Back in Ireland, the muddy trail that Joe and I were riding along was sheltered by trees, and my focus, after I realized that this entire journey was really up to the horse, was down: watching his front hooves as best I could; listening to the slow, steady slurps of his progress, one step at a time. It wasn’t long - maybe ten or fifteen minutes – till we came out of the muddy patch and into a dry clearing where we could turn and look behind us. We discovered we had travelled much higher than we imagined we were going. The green checkerboard of the Irish countryside spread out beneath us, and a short distance beyond that, the sea.

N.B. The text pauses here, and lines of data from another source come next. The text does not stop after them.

(** [SELECT ... FROM guidance_items WHERE batch_id = ?1 ORDER BY position]. *)
Definition load_items (t : list ItemRow) (batch_id : string)
  : result (list GuidanceItem) string :=
  let? items := collect decode_item
      (sql_order_by position_le
         (sql_where (fun i => String.eqb (irow_batch_id i) batch_id) t)) in
  let? _ := validate_item_positions items in
  Ok items.

Definition batch_of_row (row : BatchRow) (items : list GuidanceItem) : GuidanceBatch := {|
    gb_batch_id := row_batch_id row; gb_agent_id := row_agent_id row;
    gb_queue_class := row_queue_class row; gb_queue_seq := row_queue_seq row;
    gb_state := row_state row;
    gb_acceptance_confidence :=
      if bool_decide (row_state row = Accepted) then Exact else Unknown;
    gb_created_at := row_created_at row; gb_available_at := row_available_at row;
    gb_lease_owner := row_lease_owner row;
    gb_lease_expires_at := row_lease_expires_at row;
    gb_attempt_count := row_attempt_count row;
    gb_accepted_at := row_accepted_at row; gb_terminal_at := row_terminal_at row;
    gb_terminal_reason := row_terminal_reason row; gb_identity := row_identity row;
    gb_source_message_id := row_source_message_id row;
    gb_idempotency_key := row_idempotency_key row; gb_items := items |}.

Definition load_batch (s : InboxStore) (batch_id : string)
  : result GuidanceBatch string :=
  let? row := option_context (sql_first (sql_where (has_id batch_id) (guidance_batches s)))
                "failed to load guidance batch" in
  let? items := load_items (guidance_items s) batch_id in
  Ok (batch_of_row row items).

Definition load_batch_optional (s : InboxStore) (batch_id : string)
  : result (option GuidanceBatch) string :=
  match sql_first (sql_where (has_id batch_id) (guidance_batches s)) with
  | None => Ok None
  | Some row => let? batch := load_batch s (row_batch_id row) in Ok (Some batch)
  end.

Definition load_batch_by_source_message_id (s : InboxStore) (source_message_id : Z)
  : result (option GuidanceBatch) string :=
  match sql_first (sql_where (fun r => bool_decide
          (row_source_message_id r = Some source_message_id)) (guidance_batches s)) with
  | None => Ok None
  | Some row => let? batch := load_batch s (row_batch_id row) in Ok (Some batch)
  end.

Definition inspect_batch (s : InboxStore) (batch_id : string)
  : result (option GuidanceBatch) string :=
  let? _ := validate_id batch_id "batch id" in
  load_batch_optional s batch_id.

Definition find_idempotent_batch (s : InboxStore) (agent_id key : string)
    (queue_class : QueueClass) : result (option string) string :=
  match sql_first (sql_where (fun r => for_agent agent_id r
          && opt_eqb (row_idempotency_key r) (Some key)) (guidance_batches s)) with
  | None => Ok None
  | Some r =>
      if bool_decide (row_queue_class r = queue_class) then Ok (Some (row_batch_id r))
      else Err "idempotency key already belongs to another queue class"
  end.

(** [SELECT COALESCE(MAX(queue_seq), -1) + 1]: beyond [i64::MAX] the sum is
    no longer an integer and the row does not decode. *)
Definition next_queue_seq (s : InboxStore) (agent_id : string) : result Z string :=
  let next := (default (-1) (sql_max row_queue_seq
                 (sql_where (for_agent agent_id) (guidance_batches s))) + 1)%Z in
  if (next <=? i64_max)%Z then Ok next
  else Err "failed to allocate guidance queue sequence".

(** The constraints of [guidance_batches]. *)
Definition batch_conflict (row r : BatchRow) : bool :=
  String.eqb (row_batch_id r) (row_batch_id row)
  || (for_agent (row_agent_id row) r && (row_queue_seq r =? row_queue_seq row)%Z)
  || (for_agent (row_agent_id row) r
      && match row_idempotency_key row with
         | Some key => opt_eqb (row_idempotency_key r) (Some key)
         | None => false
         end).

Definition insert_batch_row (s : InboxStore) (row : BatchRow) : result InboxStore string :=
  if sql_exists (batch_conflict row) (guidance_batches s)
     || (row_queue_seq row <? 0)%Z || (row_attempt_count row <? 0)%Z
  then Err "failed to insert guidance batch"
  else Ok (set_batches s (guidance_batches s ++ [row])%list).
(** A row as [INSERT] creates it. *)
Definition fresh_row (r : BatchRow) : Prop :=
  row_state r = Pending /\ row_lease_owner r = None /\ row_lease_expires_at r = None
  /\ row_attempt_count r = 0%Z /\ row_accepted_at r = None /\ row_terminal_at r = None
  /\ row_terminal_reason r = None /\ (0 <= row_queue_seq r <= i64_max)%Z.

(** The columns that must agree with the state of a row. *)
Definition row_ok (r : BatchRow) : Prop :=
  (0 <= row_queue_seq r <= i64_max)%Z /\
  match row_state r with
  | Pending =>
      row_lease_owner r = None /\ row_lease_expires_at r = None
      /\ row_accepted_at r = None /\ row_terminal_at r = None
      /\ row_terminal_reason r = None
      /\ (0 <= row_attempt_count r < MAX_RETRY_ATTEMPTS)%Z
  | Leased =>
      is_Some (row_lease_owner r) /\ is_Some (row_lease_expires_at r)
      /\ row_accepted_at r = None /\ row_terminal_at r = None
      /\ row_terminal_reason r = None
      /\ (0 <= row_attempt_count r < MAX_RETRY_ATTEMPTS)%Z
  | Submitted =>
      is_Some (row_lease_owner r) /\ is_Some (row_lease_expires_at r)
      /\ row_accepted_at r = None /\ row_terminal_at r = None
      /\ row_terminal_reason r = None
      /\ (0 < row_attempt_count r <= MAX_RETRY_ATTEMPTS)%Z
  | Accepted =>
      row_lease_owner r = None /\ row_lease_expires_at r = None
      /\ is_Some (row_accepted_at r) /\ row_terminal_at r = None
      /\ row_terminal_reason r = None
      /\ (0 <= row_attempt_count r <= MAX_RETRY_ATTEMPTS)%Z
  | Abandoned | Cancelled =>
      row_lease_owner r = None /\ row_lease_expires_at r = None
      /\ row_accepted_at r = None /\ is_Some (row_terminal_at r)
      /\ is_Some (row_terminal_reason r)
      /\ (0 <= row_attempt_count r <= MAX_RETRY_ATTEMPTS)%Z
  end.

(** The table invariant. *)
Record rows_ok (t : list BatchRow) : Prop := {
  ok_rows : Forall row_ok t;
  ok_ids : NoDup (map row_batch_id t);
  ok_seqs : NoDup (map (fun r => (row_agent_id r, row_queue_seq r)) t);
  ok_keys : forall r1 r2 key, r1 ∈ t -> r2 ∈ t -> row_agent_id r1 = row_agent_id r2 ->
    row_idempotency_key r1 = Some key -> row_idempotency_key r2 = Some key ->
    row_batch_id r1 = row_batch_id r2;
  ok_lease : forall r1 r2, r1 ∈ t -> r2 ∈ t -> row_agent_id r1 = row_agent_id r2 ->
    is_active r1 = true -> is_active r2 = true -> row_batch_id r1 = row_batch_id r2
}.

(** How a table evolves: old rows take steps, new rows are born pending. *)
Definition born (r : BatchRow) : Prop := exists r0, fresh_row r0 /\ rtc row_step r0 r.
Definition evolves (t t' : list BatchRow) : Prop :=
  exists t1 t2, t' = (t1 ++ t2)%list /\ Forall2 (rtc row_step) t t1 /\ Forall born t2.

(** ** Steps of one row *)

Lemma row_step_key r r' : row_step r r' -> row_key r' = row_key r.
Proof. by destruct 1. Qed.

Lemma row_steps_key r r' : rtc row_step r r' -> row_key r' = row_key r.
Proof.
  induction 1 as [|x y z Hxy _ IH]; [done|].
  rewrite IH. by apply row_step_key.
Qed.

(** Close the column equations of a row invariant. *)
Ltac split_row :=
  unfold MAX_RETRY_ATTEMPTS in *; destruct_and?; repeat split; eauto; lia.

Lemma row_step_ok r r' : row_step r r' -> row_ok r -> row_ok r'.
Proof.
  unfold row_ok.
  destruct 1 as [r owner expires inv gen St | r expires St | r now Ac _ | r at_ Ac Lt
                |r at_ now reason Ac Ge | r now reason Te]; cbn; intros [Hseq Hr].
  - rewrite St in Hr. split_row.
  - rewrite St in Hr. split_row.
  - apply is_active_true in Ac as [St|St]; rewrite St in Hr; split_row.
  - apply is_active_true in Ac as [St|St]; rewrite St in Hr; split_row.
  - apply is_active_true in Ac as [St|St]; rewrite St in Hr; split_row.
  - destruct (row_state r); try done; split_row.
Qed.

Lemma row_steps_ok r r' : rtc row_step r r' -> row_ok r -> row_ok r'.
Proof. induction 1; eauto using row_step_ok. Qed.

We consulted our map, and found that it was just for this that we had slogged up the hillside – this beautiful view, toward which we didn’t even realize we were headed - now we were heading down a paved path, back to the long, flat expanses of sandy coastline where our horses would run again, faster than I thought possible.
This is a true saying, and worthy of all men to be receive, that Christ Jesus came into the world to save sinners – of whom I might as well be the foremost. Put it another way: we are heading up a hillside along a very wet and muddy narrow trail. Chances are good that we got ourselves on this hillside out of sheer willfulness, selfishness, greed, or some set of mixed motives. And by the time it occurs to us to get at all worried about the footing… Are you kidding me?!
But the good news is that you are riding a horse who is surefooted and knows the terrain. And you are headed for a clearing where you may well discover that you have travelled much further uphill, much higher than you realized or imagined.
And the view is grand, as they would say in Ireland. And the way that leads back down the hillside is easier. And it leads to the sea, and the broad flat beaches, where you can run as fast as you like, as long as you can stay on your horse!